• _Extracted data_:
>>>>>

(** * AES-128 single-block encryption ([Block Ciphers/aes.py])

    A shallow embedding of the Python module: the two constant tables, the
    GF(2^8) helpers, the four state transformations, the key schedule and the
    cipher driver, followed by the properties the specification states about
    them.

    Python integers are unbounded, so they are modelled as [Z]; a [bytes]
    object and a [list] of ints are both [list Z], and the [bytes(...)]
    constructor is the place where the 0..255 range is enforced.  Exceptions
    are values of an error monad. *)

From Stdlib Require Import String ZArith List Lia Bool.
From Stdlib Require Import Btauto.
Import ListNotations.
Local Open Scope Z_scope.

(** ** The fragment of Python the module relies on *)

Module Py.

Inductive exn : Type :=
| ValueError (msg : string)
| IndexError.

Inductive result (A : Type) : Type :=
| Ok (a : A)
| Raise (e : exn).
Arguments Ok {A} a.
Arguments Raise {A} e.

Definition bind {A B} (m : result A) (k : A -> result B) : result B :=
  match m with
  | Ok a => k a
  | Raise e => Raise e
  end.

(** [len(l)] *)
Definition len {A} (l : list A) : Z := Z.of_nat (List.length l).

(** [l[i]]: a negative index counts from the end, anything outside
    [-len .. len-1] raises [IndexError]. *)
Definition getitem {A} (l : list A) (i : Z) : result A :=
  let j := if i <? 0 then i + len l else i in
  if (j <? 0) || (len l <=? j) then Raise IndexError
  else match nth_error l (Z.to_nat j) with
       | Some x => Ok x
       | None => Raise IndexError
       end.

(** The list [l] with position [n] replaced by [x]. *)
Fixpoint update {A} (l : list A) (n : nat) (x : A) : list A :=
  match l, n with
  | [], _ => []
  | _ :: t, O => x :: t
  | h :: t, S n' => h :: update t n' x
  end.

(** [l[i] = x] on a list; same index rule as [getitem]. *)
Definition setitem {A} (l : list A) (i : Z) (x : A) : result (list A) :=
  let j := if i <? 0 then i + len l else i in
  if (j <? 0) || (len l <=? j) then Raise IndexError
  else Ok (update l (Z.to_nat j) x).

(** Slice bounds are clamped to [0 .. len], never raise. *)
Definition clamp (n i : Z) : Z :=
  if i <? 0 then Z.max (i + n) 0 else Z.min i n.

(** [l[lo:hi]]; [None] is an omitted bound. *)
Definition slice {A} (l : list A) (lo hi : option Z) : list A :=
  let n := len l in
  let a := match lo with Some i => clamp n i | None => 0 end in
  let b := match hi with Some i => clamp n i | None => n end in
  firstn (Z.to_nat (b - a)) (skipn (Z.to_nat a) l).

(** [range(a, b, step)] for a positive step, and [range(a, b)]. *)
Definition range3 (a b step : Z) : list Z :=
  map (fun k => a + step * Z.of_nat k)
      (seq 0 (Z.to_nat ((b - a + step - 1) / step))).

Definition range (a b : Z) : list Z := range3 a b 1.

(** A list comprehension whose element expression may raise. *)
Fixpoint mapM {A B} (f : A -> result B) (l : list A) : result (list B) :=
  match l with
  | [] => Ok []
  | x :: t =>
      match f x with
      | Ok y => match mapM f t with
                | Ok ys => Ok (y :: ys)
                | Raise e => Raise e
                end
      | Raise e => Raise e
      end
  end.

(** A [for] loop that updates one variable. *)
Fixpoint foldM {A S} (body : S -> A -> result S) (l : list A) (s : S)
  : result S :=
  match l with
  | [] => Ok s
  | x :: t =>
      match body s x with
      | Ok s' => foldM body t s'
      | Raise e => Raise e
      end
  end.

Definition byte_ok (b : Z) : bool := (0 <=? b) && (b <? 256).

(** [bytes(l)] on a list of ints. *)
Definition bytes (l : list Z) : result (list Z) :=
  if forallb byte_ok l then Ok l
  else Raise (ValueError "bytes must be in range(0, 256)").

End Py.
Import Py.

Declare Scope py_scope.
Delimit Scope py_scope with py.
Notation "x <- m ;; k" := (bind m (fun x => k))
  (at level 61, m at next level, right associativity) : py_scope.
Local Open Scope py_scope.

(** ** Constant tables *)

Definition S_BOX : list Z := [
  0x63; 0x7c; 0x77; 0x7b; 0xf2; 0x6b; 0x6f; 0xc5; 0x30; 0x01; 0x67; 0x2b; 0xfe; 0xd7; 0xab; 0x76;
  0xca; 0x82; 0xc9; 0x7d; 0xfa; 0x59; 0x47; 0xf0; 0xad; 0xd4; 0xa2; 0xaf; 0x9c; 0xa4; 0x72; 0xc0;
  0xb7; 0xfd; 0x93; 0x26; 0x36; 0x3f; 0xf7; 0xcc; 0x34; 0xa5; 0xe5; 0xf1; 0x71; 0xd8; 0x31; 0x15;
  0x04; 0xc7; 0x23; 0xc3; 0x18; 0x96; 0x05; 0x9a; 0x07; 0x12; 0x80; 0xe2; 0xeb; 0x27; 0xb2; 0x75;
  0x09; 0x83; 0x2c; 0x1a; 0x1b; 0x6e; 0x5a; 0xa0; 0x52; 0x3b; 0xd6; 0xb3; 0x29; 0xe3; 0x2f; 0x84;
  0x53; 0xd1; 0x00; 0xed; 0x20; 0xfc; 0xb1; 0x5b; 0x6a; 0xcb; 0xbe; 0x39; 0x4a; 0x4c; 0x58; 0xcf;
  0xd0; 0xef; 0xaa; 0xfb; 0x43; 0x4d; 0x33; 0x85; 0x45; 0xf9; 0x02; 0x7f; 0x50; 0x3c; 0x9f; 0xa8;
  0x51; 0xa3; 0x40; 0x8f; 0x92; 0x9d; 0x38; 0xf5; 0xbc; 0xb6; 0xda; 0x21; 0x10; 0xff; 0xf3; 0xd2;
  0xcd; 0x0c; 0x13; 0xec; 0x5f; 0x97; 0x44; 0x17; 0xc4; 0xa7; 0x7e; 0x3d; 0x64; 0x5d; 0x19; 0x73;
  0x60; 0x81; 0x4f; 0xdc; 0x22; 0x2a; 0x90; 0x88; 0x46; 0xee; 0xb8; 0x14; 0xde; 0x5e; 0x0b; 0xdb;
  0xe0; 0x32; 0x3a; 0x0a; 0x49; 0x06; 0x24; 0x5c; 0xc2; 0xd3; 0xac; 0x62; 0x91; 0x95; 0xe4; 0x79;
  0xe7; 0xc8; 0x37; 0x6d; 0x8d; 0xd5; 0x4e; 0xa9; 0x6c; 0x56; 0xf4; 0xea; 0x65; 0x7a; 0xae; 0x08;
  0xba; 0x78; 0x25; 0x2e; 0x1c; 0xa6; 0xb4; 0xc6; 0xe8; 0xdd; 0x74; 0x1f; 0x4b; 0xbd; 0x8b; 0x8a;
  0x70; 0x3e; 0xb5; 0x66; 0x48; 0x03; 0xf6; 0x0e; 0x61; 0x35; 0x57; 0xb9; 0x86; 0xc1; 0x1d; 0x9e;
  0xe1; 0xf8; 0x98; 0x11; 0x69; 0xd9; 0x8e; 0x94; 0x9b; 0x1e; 0x87; 0xe9; 0xce; 0x55; 0x28; 0xdf;
  0x8c; 0xa1; 0x89; 0x0d; 0xbf; 0xe6; 0x42; 0x68; 0x41; 0x99; 0x2d; 0x0f; 0xb0; 0x54; 0xbb; 0x16
].

Definition RCON : list Z := [
  0x01; 0x02; 0x04; 0x08; 0x10; 0x20; 0x40; 0x80; 0x1B; 0x36
].

(** ** The class [AES] *)

Module AES.

(** An instance: the two attributes [__init__] sets. *)
Record t : Type := Build {
  key : list Z;
  round_keys : list (list Z)
}.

<<<<<

• _Try it_: Each entry must appear again in the answer exactly as written.

• _Exercise output_:
(** * AES-128 single-block encryption ([Block Ciphers/aes.py])

    A shallow embedding of the Python module: the two constant tables, the
    GF(2^8) helpers, the four state transformations, the key schedule and the
    cipher driver, followed by the properties the specification states about
    them.

    Python integers are unbounded, so they are modelled as [Z]; a [bytes]
    object and a [list] of ints are both [list Z], and the [bytes(...)]
    constructor is the place where the 0..255 range is enforced.  Exceptions
    are values of an error monad. *)

From Stdlib Require Import String ZArith List Lia Bool.
From Stdlib Require Import Btauto.
Import ListNotations.
Local Open Scope Z_scope.

(** ** The fragment of Python the module relies on *)

Module Py.

Inductive exn : Type :=
| ValueError (msg : string)
| IndexError.

Inductive result (A : Type) : Type :=
| Ok (a : A)
| Raise (e : exn).
Arguments Ok {A} a.
Arguments Raise {A} e.

Definition bind {A B} (m : result A) (k : A -> result B) : result B :=
  match m with
  | Ok a => k a
  | Raise e => Raise e
  end.

(** [len(l)] *)
Definition len {A} (l : list A) : Z := Z.of_nat (List.length l).

(** [l[i]]: a negative index counts from the end, anything outside
    [-len .. len-1] raises [IndexError]. *)
Definition getitem {A} (l : list A) (i : Z) : result A :=
  let j := if i <? 0 then i + len l else i in
  if (j <? 0) || (len l <=? j) then Raise IndexError
  else match nth_error l (Z.to_nat j) with
       | Some x => Ok x
       | None => Raise IndexError
       end.

(** The list [l] with position [n] replaced by [x]. *)
Fixpoint update {A} (l : list A) (n : nat) (x : A) : list A :=
  match l, n with
  | [], _ => []
  | _ :: t, O => x :: t
  | h :: t, S n' => h :: update t n' x
  end.

(** [l[i] = x] on a list; same index rule as [getitem]. *)
Definition setitem {A} (l : list A) (i : Z) (x : A) : result (list A) :=
  let j := if i <? 0 then i + len l else i in
  if (j <? 0) || (len l <=? j) then Raise IndexError
  else Ok (update l (Z.to_nat j) x).

(** Slice bounds are clamped to [0 .. len], never raise. *)
Definition clamp (n i : Z) : Z :=
  if i <? 0 then Z.max (i + n) 0 else Z.min i n.

(** [l[lo:hi]]; [None] is an omitted bound. *)
Definition slice {A} (l : list A) (lo hi : option Z) : list A :=
  let n := len l in
  let a := match lo with Some i => clamp n i | None => 0 end in
  let b := match hi with Some i => clamp n i | None => n end in
  firstn (Z.to_nat (b - a)) (skipn (Z.to_nat a) l).

(** [range(a, b, step)] for a positive step, and [range(a, b)]. *)
Definition range3 (a b step : Z) : list Z :=
  map (fun k => a + step * Z.of_nat k)
      (seq 0 (Z.to_nat ((b - a + step - 1) / step))).

Definition range (a b : Z) : list Z := range3 a b 1.

(** A list comprehension whose element expression may raise. *)
Fixpoint mapM {A B} (f : A -> result B) (l : list A) : result (list B) :=
  match l with
  | [] => Ok []
  | x :: t =>
      match f x with
      | Ok y => match mapM f t with
                | Ok ys => Ok (y :: ys)
                | Raise e => Raise e
                end
      | Raise e => Raise e
      end
  end.

(** A [for] loop that updates one variable. *)
Fixpoint foldM {A S} (body : S -> A -> result S) (l : list A) (s : S)
  : result S :=
  match l with
  | [] => Ok s
  | x :: t =>
      match body s x with
      | Ok s' => foldM body t s'
      | Raise e => Raise e
      end
  end.

Definition byte_ok (b : Z) : bool := (0 <=? b) && (b <? 256).

(** [bytes(l)] on a list of ints. *)
Definition bytes (l : list Z) : result (list Z) :=
  if forallb byte_ok l then Ok l
  else Raise (ValueError "bytes must be in range(0, 256)").

End Py.
Import Py.

Declare Scope py_scope.
Delimit Scope py_scope with py.
Notation "x <- m ;; k" := (bind m (fun x => k))
  (at level 61, m at next level, right associativity) : py_scope.
Local Open Scope py_scope.

(** ** Constant tables *)

Definition S_BOX : list Z := [
  0x63; 0x7c; 0x77; 0x7b; 0xf2; 0x6b; 0x6f; 0xc5; 0x30; 0x01; 0x67; 0x2b; 0xfe; 0xd7; 0xab; 0x76;
  0xca; 0x82; 0xc9; 0x7d; 0xfa; 0x59; 0x47; 0xf0; 0xad; 0xd4; 0xa2; 0xaf; 0x9c; 0xa4; 0x72; 0xc0;
  0xb7; 0xfd; 0x93; 0x26; 0x36; 0x3f; 0xf7; 0xcc; 0x34; 0xa5; 0xe5; 0xf1; 0x71; 0xd8; 0x31; 0x15;
  0x04; 0xc7; 0x23; 0xc3; 0x18; 0x96; 0x05; 0x9a; 0x07; 0x12; 0x80; 0xe2; 0xeb; 0x27; 0xb2; 0x75;
  0x09; 0x83; 0x2c; 0x1a; 0x1b; 0x6e; 0x5a; 0xa0; 0x52; 0x3b; 0xd6; 0xb3; 0x29; 0xe3; 0x2f; 0x84;
  0x53; 0xd1; 0x00; 0xed; 0x20; 0xfc; 0xb1; 0x5b; 0x6a; 0xcb; 0xbe; 0x39; 0x4a; 0x4c; 0x58; 0xcf;
  0xd0; 0xef; 0xaa; 0xfb; 0x43; 0x4d; 0x33; 0x85; 0x45; 0xf9; 0x02; 0x7f; 0x50; 0x3c; 0x9f; 0xa8;
  0x51; 0xa3; 0x40; 0x8f; 0x92; 0x9d; 0x38; 0xf5; 0xbc; 0xb6; 0xda; 0x21; 0x10; 0xff; 0xf3; 0xd2;
  0xcd; 0x0c; 0x13; 0xec; 0x5f; 0x97; 0x44; 0x17; 0xc4; 0xa7; 0x7e; 0x3d; 0x64; 0x5d; 0x19; 0x73;
  0x60; 0x81; 0x4f; 0xdc; 0x22; 0x2a; 0x90; 0x88; 0x46; 0xee; 0xb8; 0x14; 0xde; 0x5e; 0x0b; 0xdb;
  0xe0; 0x32; 0x3a; 0x0a; 0x49; 0x06; 0x24; 0x5c; 0xc2; 0xd3; 0xac; 0x62; 0x91; 0x95; 0xe4; 0x79;
  0xe7; 0xc8; 0x37; 0x6d; 0x8d; 0xd5; 0x4e; 0xa9; 0x6c; 0x56; 0xf4; 0xea; 0x65; 0x7a; 0xae; 0x08;
  0xba; 0x78; 0x25; 0x2e; 0x1c; 0xa6; 0xb4; 0xc6; 0xe8; 0xdd; 0x74; 0x1f; 0x4b; 0xbd; 0x8b; 0x8a;
  0x70; 0x3e; 0xb5; 0x66; 0x48; 0x03; 0xf6; 0x0e; 0x61; 0x35; 0x57; 0xb9; 0x86; 0xc1; 0x1d; 0x9e;
  0xe1; 0xf8; 0x98; 0x11; 0x69; 0xd9; 0x8e; 0x94; 0x9b; 0x1e; 0x87; 0xe9; 0xce; 0x55; 0x28; 0xdf;
  0x8c; 0xa1; 0x89; 0x0d; 0xbf; 0xe6; 0x42; 0x68; 0x41; 0x99; 0x2d; 0x0f; 0xb0; 0x54; 0xbb; 0x16
].

Definition RCON : list Z := [
  0x01; 0x02; 0x04; 0x08; 0x10; 0x20; 0x40; 0x80; 0x1B; 0x36
].

(** ** The class [AES] *)

Module AES.

(** An instance: the two attributes [__init__] sets. *)
Record t : Type := Build {
  key : list Z;
  round_keys : list (list Z)
}.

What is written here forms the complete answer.